Rifacendoci a quanto detto nella scorsa rubrica a proposito della Riflessologia plantare è importante aggiungere che non solo i piedi ma tutte le estremità del nostro corpo rappresentano superfici in cui le terminazioni nervose sono maggiormente rappresentate. Chiaramente esistono altri punti del nostro corpo, oltre ai piedi, sui quali poter agire per ottenere delle stimolazioni soprattutto in quei casi in cui i piedi siano intrattabili per cause fisiche.

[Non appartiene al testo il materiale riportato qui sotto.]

(** The target records are those of the new inventory, in its order, each
    selected against the old inventory. *)
Lemma selectionPass_targets (sbp : gmap string nat) (sis : list SourceInfo)
    (tis : list TargetInfo) :
  selectionPass old new = (sbp, sis, tis) ->
  tis = (fun t => snd (processTarget sourceBySha1 sourceByPath sis0 t))
          <$> files new.
Proof.
  rewrite selectionPass_unfold. intros [= _ _ <-].
  apply (selectAll_spec sourceBySha1 sourceByPath sis0 [] (files new)).
Qed.

(** The record of one target, by the way its source was selected. *)
Lemma processTarget_record (t : TarFileInfo) :
  let ti := snd (processTarget sourceBySha1 sourceByPath sis0 t) in
  tfile ti = t /\
  match selectSource sis0 sourceBySha1 sourceByPath t with
  | Some c =>
      source ti = Some (selected c) /\
      exists S, files old !! selected c = Some S /\
        rollsumMatches ti =
          if partialReuse c
          then Some (ComputeRollsumMatches (blobs S) (blobs t))
          else None
  | None => source ti = None /\ rollsumMatches ti = None
  end.
Proof.
  unfold processTarget.
  destruct (selectSource sis0 sourceBySha1 sourceByPath t) as [c|] eqn:Hsel;
    simpl; [|auto].
  split; [reflexivity|]. split; [reflexivity|].
  assert (Hs : exists s, sis0 !! selected c = Some s).
  { pose proof (selectSource_cases _ _ _ _ _ Hsel) as Hc.
    destruct c as [j|j|fz j]; simpl.
    - destruct Hc as (s & Hs & _). eauto.
    - destruct Hc as (s & Hs & _). eauto.
    - destruct Hc as [_ Hf].
      destruct (fuzzySearch_selected _ _ _ _ Hf) as (s & Hs & _). eauto. }
  destruct Hs as [s Hs]. exists (file s).
  split; [apply initialSources_lookup, Hs|]. rewrite Hs. reflexivity.
Qed.

End SelectionPass.

(** ** Eligibility and identity matches *)

(** C5, amended: a source selected for a target is world-readable, whatever
    the step that selected it; a source selected for partial reuse (by the
    exact path or by the fuzzy scan) is a delta candidate, and so is its
    target; a source selected with no block correspondence has the digest
    and the size of its target.  So a target that is no delta candidate has
    a source only by an exact identity match, and an old file whose basename
    begins with a reserved prefix is a source only for such matches. *)
Theorem C5_selected_sources_are_eligible `{Externals} (old new : TarInfo)
    (sbp : gmap string nat) (sis : list SourceInfo) (tis : list TargetInfo)
    (k j : nat) (ti : TargetInfo) (S : TarFileInfo) :
  selectionPass old new = (sbp, sis, tis) ->
  tis !! k = Some ti ->
  source ti = Some j ->
  files old !! j = Some S ->
  worldReadable S = true /\
  (isPartial ti = true ->
     isDeltaCandidate S = true /\ isDeltaCandidate (tfile ti) = true) /\
  (isPartial ti = false ->
     sha1 S = sha1 (tfile ti) /\ size S = size (tfile ti)).
Proof.
  intros Hpass Hk Hsrc HS.
  rewrite (selectionPass_targets old new _ _ _ Hpass) in Hk.
  rewrite list_lookup_fmap in Hk.
  destruct (files new !! k) as [t|]; [|discriminate].
  injection Hk as <-.
  destruct (processTarget_record old t) as [Ht Hrec].
  set (ti := snd (processTarget _ _ _ t)) in *.
  destruct (selectSource _ _ _ t) as [c|] eqn:Hsel;
    [|destruct Hrec; congruence].
  destruct Hrec as (Hsrc' & S' & HS' & Hm).
  assert (selected c = j) as Hj by congruence. rewrite Hj in HS'.
  assert (S' = S) as -> by congruence.
  unfold isPartial. rewrite Hm, Ht.
  pose proof (selectSource_cases _ _ _ _ _ Hsel) as Hc.
  destruct c as [i|i|fz i]; simpl in *; subst i.
  - destruct Hc as (s & Hs & Htab & Hsz & Hr).
    apply (initialSources_lookup old) in Hs as Hs'.
    assert (file s = S) as HsS by congruence. rewrite HsS in *.
    split; [exact Hr|]. split; [discriminate|]. intros _.
    split; [|congruence].
    apply indexBy_sound in Htab as [Hem|(j' & s' & Hj' & Hs2 & Hkey)].
    + rewrite lookup_empty in Hem. discriminate.
    + simpl in Hj'. subst j'. unfold sha1Key in Hkey. congruence.
  - destruct Hc as (s & Hs & _ & Hct & Hcs & _).
    apply (initialSources_lookup old) in Hs.
    assert (file s = S) as HsS by congruence. rewrite HsS in *.
    split; [|split; [auto|discriminate]].
    unfold isDeltaCandidate in Hcs. destruct (worldReadable S);
      [reflexivity|discriminate].
  - destruct Hc as [Hct Hf].
    destruct (fuzzySearch_selected _ _ _ _ Hf) as (s & Hs & Hcs & _).
    apply (initialSources_lookup old) in Hs.
    assert (file s = S) as HsS by congruence. rewrite HsS in *.
    split; [|split; [auto|discriminate]].
    unfold isDeltaCandidate in Hcs. destruct (worldReadable S);
      [reflexivity|discriminate].
Qed.

(** C6, amended: if the old file [S] has the digest and the size of the new
    file [T], is world-readable, and is the last record of the old inventory
    with that digest (the one the digest table holds), then the record
    of [T] has [S] as source and no block correspondence, whatever the paths
    and names. *)
Theorem C6_identity_match_is_exact `{Externals} (old new : TarInfo)
    (sbp : gmap string nat) (sis : list SourceInfo) (tis : list TargetInfo)
    (k j : nat) (T S : TarFileInfo) :
  files new !! k = Some T ->
  files old !! j = Some S ->
  sha1 S = sha1 T ->
  size S = size T ->
  worldReadable S = true ->
  (forall (j' : nat) (S' : TarFileInfo),
     (j < j')%nat -> files old !! j' = Some S' -> sha1 S' <> sha1 T) ->
  selectionPass old new = (sbp, sis, tis) ->
  exists ti, tis !! k = Some ti /\ tfile ti = T /\
    source ti = Some j /\ rollsumMatches ti = None.
Proof.
  intros HT HS Hsha Hsize Hread Hlast Hpass.
  rewrite (selectionPass_targets old new _ _ _ Hpass).
  rewrite list_lookup_fmap, HT. simpl. eexists. split; [reflexivity|].
  destruct (processTarget_record old T) as [Ht Hrec].
  split; [exact Ht|].
  set (s := mkSource S false 0).
  assert (Hs : initialSources old !! j = Some s).
  { unfold initialSources. rewrite list_lookup_fmap, HS. reflexivity. }
  assert (Htab : indexBy sha1Key (initialSources old) 0 ∅ !! sha1 T
                 = Some j).
  { rewrite <- Hsha. change (sha1 S) with (sha1Key s).
    apply (indexBy_last sha1Key _ 0 ∅ j s Hs).
    intros j' s' Hlt Hs'. apply (initialSources_lookup old) in Hs'.
    unfold sha1Key. simpl. rewrite Hsha. apply (Hlast j' _ Hlt Hs'). }
  assert (Hsel : selectSource (initialSources old)
                   (indexBy sha1Key (initialSources old) 0 ∅)
                   (indexBy pathKey (initialSources old) 0 ∅) T
                 = Some (ByDigest j)).
  { unfold selectSource, exactMatch. rewrite Htab. simpl. rewrite Hs. simpl.
    rewrite Hsize, Z.eqb_refl, Hread. reflexivity. }
  rewrite Hsel in Hrec. simpl in Hrec.
  destruct Hrec as (Hsrc & S' & _ & Hm). split; [exact Hsrc|exact Hm].
Qed.

(** ** The archive scanner *)

(** The validation loop, from any starting value of [last]. *)
Lemma checkBlobs_inr (maxBlob : Z) (bs : list RollsumBlob) (start stop : Z) :
  checkBlobs maxBlob bs start = inr stop <->
  (forall b, bs !! 0%nat = Some b -> blob_offset b = start) /\
  (forall (i : nat) (b b' : RollsumBlob),
     bs !! i = Some b -> bs !! S i = Some b' -> blob_offset b' = blobEnd b) /\
  stop = from_option blobEnd start (last bs) /\
  (forall b, b ∈ bs -> blob_size b <= maxBlob).
Proof.
  revert start. induction bs as [|b0 bs IH]; intros start; simpl.
  - split.
    + intros [= <-]. repeat split; try discriminate.
      intros b Hb. apply elem_of_nil in Hb. contradiction.
    + intros (_ & _ & -> & _). reflexivity.
  - destruct (Z.eqb_spec (blob_offset b0) start) as [Hoff|Hoff]; simpl.
    + destruct (Z.gtb_spec (blob_size b0) maxBlob) as [Hsz|Hsz].
      * split; [discriminate|]. intros (_ & _ & _ & Hall).
        specialize (Hall b0 (list_elem_of_here _ _)). lia.
      * rewrite IH. fold (blobEnd b0). split.
        -- intros (Hhd & Hadj & Hstop & Hall). repeat split.
           ++ intros b [= <-]. exact Hoff.
           ++ intros [|i] b b' Hb Hb'; simpl in *.
              ** injection Hb as <-. apply Hhd, Hb'.
              ** apply (Hadj i); assumption.
           ++ rewrite Hstop. destruct bs as [|b1 bs']; [reflexivity|].
              simpl. destruct (last (b1 :: bs')) eqn:El; [reflexivity|].
              apply last_None in El. discriminate.
           ++ intros b Hb. apply elem_of_cons in Hb as [->|Hb];
                [lia|apply Hall, Hb].
        -- intros (Hhd & Hadj & Hstop & Hall). repeat split.
           ++ intros b Hb. apply (Hadj 0%nat b0 b); [reflexivity|exact Hb].
           ++ intros i b b' Hb Hb'. apply (Hadj (S i)); assumption.
           ++ rewrite Hstop. destruct bs as [|b1 bs']; [reflexivity|].
              simpl. destruct (last (b1 :: bs')) eqn:El; [reflexivity|].
              apply last_None in El. discriminate.
           ++ intros b Hb. apply Hall. apply list_elem_of_further, Hb.
    + split; [discriminate|]. intros (Hhd & _).
      specialize (Hhd b0 eq_refl). contradiction.
Qed.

Un' alternativa può essere la riflessologia della mano, detta anche Riflessologia palmare; il massaggio zonale della mano presenta molte analogie con quello del piede. La posizione dei punti zonali non si discosta da quella anatomica degli organi e delle altre parti del corpo presenti sul piede. Pertanto sulla mano, come sui piedi, possiamo trovare una mappa completa del nostro corpo e quindi analizzando i vari punti, possiamo essere in grado di conoscere il nostro stato di salute e di migliorarlo. Inoltre le mani essendo sempre in attività ed in uso più di quanto non lo siano i piedi, presentano il vantaggio di essere anche meno sensibili. La tecnica del massaggio della mano si discosta da quella impiegata per i piedi, essa avviene attraverso pressioni e movimenti circolari abbastanza profondi da permettere di avvertire le ossa "sotto la pelle". Importante è usare la massima cautela in quanto la pressione deve essere tollerabile.

La durata di questo massaggio è data dai riflessi della mano e dal dolore avvertito nei punti trattati. Uno dei vantaggi di questa tecnica consiste nel fatto che, oltre a poter agire sugli altri, in casi di emergenza consente anche di automassaggiarsi, cosa che è difficile e sconsigliata sul piede. Infatti nell'automassaggio esercitato sui propri piedi a causa della posizione scomoda che si è costretti ad assumere per raggiungere le estremità si vengono ad interrompere i circuiti energetici necessari per raggiungere dei benefici. Questo tipo di tecnica può essere eseguita anche con particolari oggetti di legno con punte arrotondate ma il massaggio manuale resta sempre il più efficace, soprattutto se viene praticato su altri. Nulla può sostituire la validità del bisogno di contatto fisico che tutti provano, anche se in modo diverso e spesso inconfessato. Nessun apparecchio può sostituire la mano, la sua sensibilità che aiuta l'operatore a riconoscere i punti che richiedono maggiore cura e il calore emanato che ci riporta ad assaporare sensazioni legate all'infanzia, il contatto mamma figlio che non è mai completamente sopito dentro ognuno di noi. Chiaramente questo è valido per tutte le tecniche di massaggio manuale che risultano un dono di coccole che ci concediamo, affidandoci a mani esperte, ottenendo non solo benefici inerente il problema fisico per cui ci si sottopone ma anche benefici psichici.

Horus risponde a Carmine D. Durante questi periodi è spesso afflitto da fastidiosi raffreddori e chiede se ci siano tisane che possano aiutarlo a combattere i fastidi senza dover eccedere nell'impiego di farmaci. In casi lievi lascia in infusione per 3 minuti in una tazza di acqua bollente: 3 pizzichi di Timo di Provenza, 1 pizzico di Eucalipto, 1 pizzico di Menta dolce. Filtrare e berne due tazze al giorno. Nei casi più seri si può affiancare la cura farmacologica ad un trattamento intensivo. In mezzo litro di acqua bollente lasciare in infusione per 3 minuti: 2 pizzichi di bottoni di Arancio, 2 pizzichi di lavanda di Provenza, 1 pizzico di melissa, 1 pizzico di Eucalipto, 1 pizzico di menta dolce. Filtrare e bere due tazze al giorno. Importante acquistare le erbe in Erboristeria o nelle Farmacie specializzate.